Melissa Young, MD: Selection bias on physician rating sites

A couple of weeks ago, a patient from my prior practice said that she Googled me to find my new location. She said that in addition to finding my new address, she also found my practice address, and an article about me that had been written while I was at my old office.

Out of curiosity, I decided to Google myself. I found the above links, but I also found links to physician rating sites. I clicked on them to see how patients were rating me. I found that almost without exception, I had either no ratings or very poor ratings.

At first glance, my one-star ratings in nearly every category make me look like a horrible physician with no bedside manner, whom no one would recommend to family or friends. I also apparently had incompetent, discourteous staff. But a closer reveals that there is only one rating. One rating by a very angry patient. One who thinks I need “to learn to be a human.”
Read more
These ratings were all dated (where available) in the spring of last year. I can only assume that they were made by the same person. One Web site had two ratings. One with single stars across the board, dated in the spring of last year, and one with four to five stars, dated within the last three to four months.

Now, personally I don’t care if one or two disgruntled patients rate me poorly. I suspect they are noncompliant and possibly were dismissed from my practice. But other patients might care, patients who may assume that these ratings represent how most of my patients feel about me. And what happens if the payers start caring?

Who is going to take the time to go to theses sites to rate a physician? Most satisfied patients don’t feel the need to rate their physicians. Even at the best restaurants, I’m sure the kitchen hears more complaints then praise. How many store managers have customers call about an employee’s good job?
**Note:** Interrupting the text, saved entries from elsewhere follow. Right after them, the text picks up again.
(** The two buckets of a key are in range and in different groups of three. *)
Lemma bucketOffsets_spec bits hkey : 2 <= bits <= 30 -> hkey_ok hkey -> exists id0 id1,
  bucketOffsets bits hkey = Some (id0, id1) /\ 0 <= id0 < 2 ^ bits /\ 0 <= id1 < 2 ^ bits /\ id0 / 2 <> id1 / 2.
Proof.
  intros Hb Hk. destruct (pow_bits bits Hb) as (n & Hp & _ & Hn).
  pose proof (key_word_nonneg hkey 0 Hk) as H0. pose proof (key_word_nonneg hkey 1 Hk) as H1.
  unfold bucketOffsets. rewrite int_shift_spec by lia. cbn [mbind option_bind].
  assert (Hland : forall w, 0 <= w -> Z.land w (2 ^ bits - 1) = w mod 2 ^ bits) by (intros w Hw; rewrite Z.sub_1_r, <- Z.ones_equiv, Z.land_ones; [done|lia]).
  rewrite (u64_small (2 ^ bits - 1)), (u64_small (2 ^ bits - 1 - 1)), Hland by (unfold is_u64; lia).
  set (id0 := key_word hkey 0 mod 2 ^ bits). set (r := key_word hkey 1 mod (2 ^ bits - 1 - 1)).
  assert (Hid0 : 0 <= id0 < 4 * n) by (subst id0; rewrite <- Hp; apply Z.mod_pos_bound; lia).
  assert (Hr : 0 <= r < 4 * n - 2) by (subst r; rewrite Hp; pose proof (Z.mod_pos_bound (key_word hkey 1) (4 * n - 1 - 1)); lia).
  destruct (Z.eqb_spec (2 ^ bits - 1 - 1) 0); [lia|]. cbn [negb assert_ mbind option_bind].
  rewrite !land_even by (unfold is_u64; lia). rewrite (u64_small (r + 2)) by (unfold is_u64; lia).
  set (id1 := if id0 / 2 * 2 <=? r / 2 * 2 then r + 2 else r).
  assert (Hid1 : 0 <= id1 < 4 * n /\ id0 / 2 <> id1 / 2).
  { subst id1. destruct (Z.leb_spec (id0 / 2 * 2) (r / 2 * 2)); Z.to_euclidean_division_equations; lia. }
  destruct (Z.eqb_spec id0 id1) as [Heq|_]; [rewrite Heq in Hid1; tauto|]. cbn [negb assert_ mbind option_bind].
  rewrite Hland, (Z.mod_small id1), Z.eqb_refl by lia. cbn [assert_ mbind option_bind].
  exists id0, id1. rewrite Hp. tauto.
Qed.
(* ===== verification/SwarmMaxReg.v ===== *)
(** * SwarmMaxReg: the max register of one server (unreliable_maxreg.hpp)

    For each key a server keeps an array of timestamp words, one shared by every
    [num_tsp]-th client, a key-value and a log of entries.  An
    [UnreliableMaxRegFuture] reads and raises the words of one server by RDMA:
    a write swaps its own word, expecting the last it saw.  The model runs any
    number of clients against one server.  The theorems: lawful clients never
    lower a word, and a write that is done is in the register; one step,
    [WriteTsAndIn], has no guard and can lower the register. *)

From S2P Require Import Prelude SwarmState.

Local Open Scope Z_scope.

(** ** Memory *)

(** The part of a key-value that both ends hold: [in_place_tsp], checksum and
    the bytes of key and value. *)
Record KV := Kv { in_place_tsp : Z; chsum : list Z; raw_kv : list Z }.

(** An entry in the client's memory, with the words behind its value. *)
Record LogEntry := Log { notif : Z; from_tsp : Z; le_kv : KV; tsps : list Z }.

(** An entry of a server's log, and a key of a server. *)
Record server_log := SLog { sl_notif : Z; sl_from : Z; sl_kv : KV }.
Record server_kv := SKv { sk_kv : KV; sk_tsps : list Z }.

(** Keys by their number; log entries by client index and log slot. *)
Record server := Server { sv_keys : list server_kv; sv_logs : gmap (Z * Z) server_log }.
Global Instance stepped_trans i e : Transitive (stepped i e).
Proof.
  intros c1 c2 c3 [A1 A2 A3 A4 A5 (r1 & A6 & A6') A7 A8] [B1 B2 B3 B4 B5 (r2 & B6 & B6') B7 B8]. split; try congruence; try lia.
  - intros j Hj. by rewrite B2, A2.
  - exists (r1 ++ r2). rewrite B6, A6, app_assoc. split; [done|by apply Forall_app].
Qed.

Section Stepped.
Context (L : layout) (i e : nat) (hash : Z -> list Z -> list Z).
Local Abbreviation si := (Z.of_nat i).

Lemma step_requests_own s c rqs : step_requests L si s c = Some rqs -> Forall (own_request i) rqs.
Proof using Type.
  unfold step_requests. intros Hx.
  assert (Hcas : forall cas, cas_tsp L si c = Some cas -> own_request i cas).
  { unfold cas_tsp. destruct (my_slot L c); [|done]. destruct (write_tsp c); [|done]. intros cas [= <-]. intros ? [= <-]. apply read_entry_nat. }
  destruct s; try (destruct (cas_tsp L si c) as [cas|]; [|done]; specialize (Hcas cas eq_refl)); cbn [mbind option_bind] in Hx; injection Hx as <-;
    unfold when; repeat match goal with |- context [if ?b then _ else _] => destruct b end; cbn [app];
    repeat apply Forall_cons_2; try apply Forall_nil_2; try exact Hcas; intros ? [= <-]; apply read_entry_nat.
Qed.

Lemma transitionTo_stepped s c c' : transitionTo L si s c = Some c' -> stepped i e c c'.
Proof using Type.
  unfold transitionTo. destruct (write_tsp c) as [tsp|]; [|done]. cbn [mbind option_bind]. case_bool_decide.
  { intros [= <-]. split; try done. exists []. by rewrite app_nil_r. }
  destruct (count_step _ _) as [c1|] eqn:Hc; [|done]. cbn [mbind option_bind]. apply count_step_same in Hc as [n ->].
  destruct (step_requests _ _ _ _) as [rqs|] eqn:Hr; [|done]. intros [= <-]. apply step_requests_own in Hr.
  split; try done. by exists rqs.
Qed.

Lemma see_stepped now v c : stepped i e c (see now v c).
Proof using Type.
  pose proof (see_same now v c) as (S1 & S2 & S3 & S4 & S5 & S6 & S7 & S8 & S9 & S10 & S11). pose proof (mr_see_max now v c).
  split; intros; rewrite ?S1; try done; try congruence; [|lia]. exists []. by rewrite app_nil_r.
Qed.

Lemma set_last_stepped l c : stepped i e c (set_last l c).
Proof using Type. split; try done. exists []. by rewrite app_nil_r. Qed.

Lemma see_read_stepped now mine c c' : see_read L si now mine c = Some c' -> stepped i e c c'.
Proof using Type.
  unfold see_read. destruct (_ !! _); [|done]. cbn [mbind option_bind]. destruct (maxTspOf _ _); [|done]. cbn [mbind option_bind].
  destruct mine; [|intros [= <-]; apply see_stepped]. destruct (myTspOf _ _ _); [|done]. intros [= <-].
  etrans; [apply see_stepped|apply set_last_stepped].
Qed.

Lemma see_swapped_stepped now c c' : mr_ongoing_entry (cl_reg c) = e -> see_swapped L si now c = Some c' -> stepped i e c c'.
Proof using Type.
  intros He. unfold see_swapped. destruct (cl_entries c !! read_entry si) as [re|]; [|done]. cbn [mbind option_bind].
  destruct (cl_entries c !! mr_ongoing_entry _) as [we|] eqn:Hwe; [|done]. cbn [mbind option_bind].
  destruct (my_slot L c) as [slot|]; [|done]. cbn [mbind option_bind]. destruct (_ <? _)%nat; [|done]. intros [= <-].
  etrans; [|etrans; [apply set_last_stepped|apply see_stepped]]. rewrite He in *.
  split; try done; cbn; [by eapply fmap_update|intros j Hj; by rewrite list_lookup_insert_ne|exists []; by rewrite app_nil_r].
Qed.

Lemma update_seen_stepped now c c' : (is_write_step (mr_step (cl_reg c)) = true -> mr_ongoing_entry (cl_reg c) = e) ->
  update_seen L si now c = Some c' -> stepped i e c c'.
Proof using Type.
  intros He. unfold update_seen. destruct (negb _); [intros [= <-]; reflexivity|]. destruct (is_write_step _).
  - destruct (see_swapped _ _ _ _) as [c1|] eqn:Hs; [|done]. cbn [mbind option_bind]. apply see_swapped_stepped in Hs; [|by apply He].
    destruct (_ || _); [by intros [= <-]|]. intros Hr%see_read_stepped. by etrans.
  - destruct (is_read_step _); [apply see_read_stepped|intros [= <-]; reflexivity].
Qed.

(** Updates of the future that matter to none of the fields. *)
Lemma reg_stepped r c : mr_write r = mr_write (cl_reg c) -> mr_remote_kv r = mr_remote_kv (cl_reg c) -> mr_max r = mr_max (cl_reg c) ->
  stepped i e c (with_reg r c).
Proof using Type. intros H1 H2 H3. split; cbn; try done; [exists []; by rewrite app_nil_r|lia]. Qed.

Lemma advance_stepped c c' : advance L si hash c = Some c' -> stepped i e c c'.
Proof using Type.
  unfold advance. intros Hx.
  destruct (mr_step (cl_reg c)); try (by eapply transitionTo_stepped); try (injection Hx as <-; reflexivity).
  - destruct (_ =? 0); [by eapply transitionTo_stepped|]. destruct (_ !! _); [|done]. cbn [mbind option_bind] in Hx.
    destruct (read_in_place _ _ _); [by eapply transitionTo_stepped|]. destruct (log_of _ _) as [log|]; [|done]. cbn [mbind option_bind] in Hx.
    apply transitionTo_stepped in Hx. etrans; [|exact Hx]. by apply reg_stepped.
  - destruct (write_tsp c); [|done]. cbn [mbind option_bind] in Hx. destruct (_ <? _); by eapply transitionTo_stepped.
  - destruct (write_tsp c); [|done]. cbn [mbind option_bind] in Hx. destruct (_ <? _); by eapply transitionTo_stepped.
Qed.

Lemma tryStepForward_stepped now c b c' : (is_write_step (mr_step (cl_reg c)) = true -> mr_ongoing_entry (cl_reg c) = e) ->
  tryStepForward L si hash now c = Some (b, c') -> stepped i e c c'.
Proof using Type.
  intros He. unfold tryStepForward. destruct (isDead _ _); [intros [= <- <-]; by apply reg_stepped|].
  destruct (isLazy c); [intros [= <- <-]; reflexivity|]. destruct (_ <? _); [intros [= <- <-]; reflexivity|].
  destruct (update_seen _ _ _ _) as [c1|] eqn:Hu; [|done]. cbn [mbind option_bind]. apply update_seen_stepped in Hu; [|done].
  destruct (mr_next (cl_reg c1)) as [s|].
  - destruct (transitionTo _ _ _ _) as [c2|] eqn:Ht; [|done]. intros [= <- <-]. apply transitionTo_stepped in Ht.
    etrans; [exact Hu|]. etrans; [|exact Ht]. by apply reg_stepped.
  - case_bool_decide; [intros [= <- <-]; etrans; [exact Hu|]; by apply reg_stepped|].
    destruct (advance _ _ _ _) as [c2|] eqn:Ha; [|done]. intros [= <- <-]. apply advance_stepped in Ha.
    etrans; [exact Hu|]. etrans; [|exact Ha]. by apply reg_stepped.
Qed.
End Stepped.

(** ** What one server's future sees of the others *)

(** What a read or a swap brings into an entry. *)
Definition brought (e : LogEntry) : Z * list Z := (from_tsp e, tsps e).

(** The client of server [i] sees the same in [c'] as in [c]. *)
Record same_view (i : nat) (c c' : client) : Prop := {
  sv_reg : cl_reg c' = cl_reg c;
  sv_sent : cl_sent c' = cl_sent c;
  sv_completed : cl_completed c' = cl_completed c;
  sv_tsp : write_tsp c' = write_tsp c;
  sv_brought : brought <$> cl_entries c' !! S i = brought <$> cl_entries c !! S i;
  sv_dead : dead_servers (cl_clock c') = dead_servers (cl_clock c);
}.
And how many get calls about a bad job?

Oh sure, there are customers who will let an employer know when someone goes above and beyond, but for the most part, satisfied people don’t feel it necessary.

And the same goes for physician rating sites. I have patients I have treated for years. Some who moved out of state who still come to see me. I have new patients who used to see other docs but have chosen to see me because I have seen their neighbor, coworker, friend, or relative, and have been told that they will like me and my practice better.

Would they do that if I needed “to learn to be a human”? Referrals like that beat online ratings any day.

1 comment:

  1. You discuss some very valid concerns that I hear often, Dr. Young. These online rating systems can quickly become a problem and even a patient deterrant if they are not properly handled. I'd recommend looking to generate some positive content of your own, via your website, social media tools like Facebook and Twitter, and even suggesting a few loyal patients of yours to go online and rate their experience with you and your staff. If you can begin to drive some of the content that comes up on an online search for your name, the one or two negative comments will not be near as powerful anymore. Thanks for sharing and discussing this important issue!